(* ===== verification/Scheduler.v ===== *)
(** The continuous-batching scheduler ([runtime/src/scheduler.cpp],
    [runtime/include/expert/runtime/scheduler.hpp]): requests enqueue tokens, each
    token is one work item per routed expert, and [schedule] batches the items
    whose expert is resident, earliest deadline first and grouped by expert.

    Work ids come from a 64-bit counter that the model increments with its
    wrap-around; the theorems assume it has not been exhausted, which the step
    relation states as a premise of [enqueue]. A routing weight is the bit pattern
    of its float: the scheduler only moves it. *)

From S2P Require Import Prelude Storage.

Inductive ExpertResidency : Type := absent | ram_ready | vram_ready | failed.

Record SchedulerConfig := mkSchedulerConfig {
  maximum_requests : Z;
  maximum_queued_tokens : Z;
  maximum_batch_items : Z }.

Record RoutedExpert := mkRouted { routed_expert : Z; routed_weight : Z }.

Record TokenWork := mkTokenWork {
  tw_request : Z;
  tw_sequence : Z;
  tw_row : Z;
  tw_layer : Z;
  deadline_tick : Z;
  experts : list RoutedExpert }.

Record ScheduledItem := mkScheduled {
  work : Z;
  request : Z;
  sequence : Z;
  row : Z;
  layer : Z;
  expert : Z;
  routing_weight : Z }.

Record ExpertGroup := mkGroup {
  group_layer : Z;
  group_expert : Z;
  group_items : list ScheduledItem }.

Record SchedulerBatch := mkBatch {
  groups : list ExpertGroup;
  ready_items : Z;
  blocked_items : Z;
  failed_items : Z;
  unique_experts : Z }.

Record SchedulerSnapshot := mkSnapshot {
  active_requests : Z;
  queued_tokens : Z;
  pending_items : Z;
  admitted_requests : Z;
  rejected_requests : Z;
  cancelled_requests : Z;
  completed_tokens : Z;
  scheduled_items : Z;
  reused_items : Z }.

#[export] Instance eta_SchedulerSnapshot : Eta SchedulerSnapshot := fun s =>
  mkSnapshot (active_requests s) (queued_tokens s) (pending_items s) (admitted_requests s)
    (rejected_requests s) (cancelled_requests s) (completed_tokens s) (scheduled_items s)
    (reused_items s).

(** [TokenKey]: request and sequence, compared as the pair. *)
Abbreviation TokenKey := (Z * Z)%type.

Record Item := mkItem {
  value : ScheduledItem;
  deadline : Z;
  item_arrival : Z;
  in_flight : bool;
  complete : bool }.

#[export] Instance eta_Item : Eta Item := fun i =>
  mkItem (value i) (deadline i) (item_arrival i) (in_flight i) (complete i).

Work task> Return each line of the entries that holds the string "TokenKey".

Response area>
(** [TokenKey]: request and sequence, compared as the pair. *)
Abbreviation TokenKey := (Z * Z)%type.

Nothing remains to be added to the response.